> **Exercise details**
Output only the lines of the entries that follow, starting at the one with "cbn [mbind option_bind]." and running down to the one with "Proof. unfold pingResultSchema.", both included and unchanged.

> **Record excerpts**
Lemma result_read r : compressResult_refine r = true → wire_sized r = true → compressResultSchema (json_of_result r) = Some (wire_of r).
Proof.
  intros Hr%wire_refined Hs. destruct r as [output status target actual exceeded ranges diagnostics hash strategy compressed truncated raw out degraded store].
  unfold wire_sized in Hs. cbn [cr_targetTokens cr_actualTokens cr_rawTokensEst cr_outTokensEst cr_omittedRanges cr_rawHash] in Hs.
  apply andb_true_iff in Hs as [Hs Hh%ref_read]. apply andb_true_iff in Hs as [Hs Hranges]. apply andb_true_iff in Hs as [Hs ?].
  apply andb_true_iff in Hs as [Hs ?]. apply andb_true_iff in Hs as [Hs%positive_read ?].
  assert (arr_of range_of (JArr (map json_of_range ranges)) = Some ranges) as Er.
  { apply mapM_read. apply Forall_forall. intros x Hx. apply range_read. rewrite list_elem_of_In in Hx. revert x Hx. by apply forallb_forall. }
  unfold compressResultSchema, json_of_result.
  cbn [cr_output cr_status cr_targetTokens cr_actualTokens cr_budgetExceeded cr_omittedRanges cr_diagnostics cr_rawHash cr_strategy cr_compressed
       cr_truncated cr_rawTokensEst cr_outTokensEst cr_degraded].
  do 2 read_obj. rewrite status_read. do 2 read_obj. rewrite Hs. do 2 read_obj.
  rewrite nonnegative_read by done. do 2 read_obj. rewrite Er. do 2 read_obj. rewrite strs_read. do 2 read_obj.
  rewrite Hh. do 2 read_obj. rewrite strategy_read. do 2 read_obj.
  rewrite !nonnegative_read by done. do 2 read_obj.
  assert (nullable degraded_of (match degraded with Some d => JObj [(js "reason", JStr (reason_name d))] | None => JNull end) = Some degraded) as ->.
  { destruct degraded as [d|]; [|done]. cbn [nullable]. unfold degraded_of. do 2 read_obj. by rewrite reason_read. }
  cbn [mbind option_bind]. cbv zeta. unfold wire_of in *. cbn [cr_output cr_status cr_targetTokens cr_actualTokens cr_budgetExceeded cr_omittedRanges cr_diagnostics cr_rawHash cr_strategy cr_compressed
       cr_truncated cr_rawTokensEst cr_outTokensEst cr_degraded] in *. by rewrite Hr.
Qed.

Lemma page_read p : fetchResultSchema (json_of_page p) = Some (page_of <$> p).
Proof.
  destruct p as [[content [c|] truncated tokens bytes]|]; unfold fetchResultSchema, json_of_page; cbn [tp_content tp_nextCursor tp_truncated];
    do 3 read_obj; reflexivity.
Qed.

Lemma ping_read n : pingResultSchema (JObj [(js "pong", JBool true); (js "uptimeMs", JNum n)]) = Some n.
Proof. unfold pingResultSchema. do 3 read_obj. reflexivity. Qed.

Lemma stats_read st uptimeMs : is_Some (statsResultSchema (json_of_stats st uptimeMs)).
Proof. eexists. vm_compute. reflexivity. Qed.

> **Output below**
  cbn [mbind option_bind]. cbv zeta. unfold wire_of in *. cbn [cr_output cr_status cr_targetTokens cr_actualTokens cr_budgetExceeded cr_omittedRanges cr_diagnostics cr_rawHash cr_strategy cr_compressed
       cr_truncated cr_rawTokensEst cr_outTokensEst cr_degraded] in *. by rewrite Hr.
Qed.

Lemma page_read p : fetchResultSchema (json_of_page p) = Some (page_of <$> p).
Proof.
  destruct p as [[content [c|] truncated tokens bytes]|]; unfold fetchResultSchema, json_of_page; cbn [tp_content tp_nextCursor tp_truncated];
    do 3 read_obj; reflexivity.
Qed.

Lemma ping_read n : pingResultSchema (JObj [(js "pong", JBool true); (js "uptimeMs", JNum n)]) = Some n.
Proof. unfold pingResultSchema. do 3 read_obj. reflexivity. Qed.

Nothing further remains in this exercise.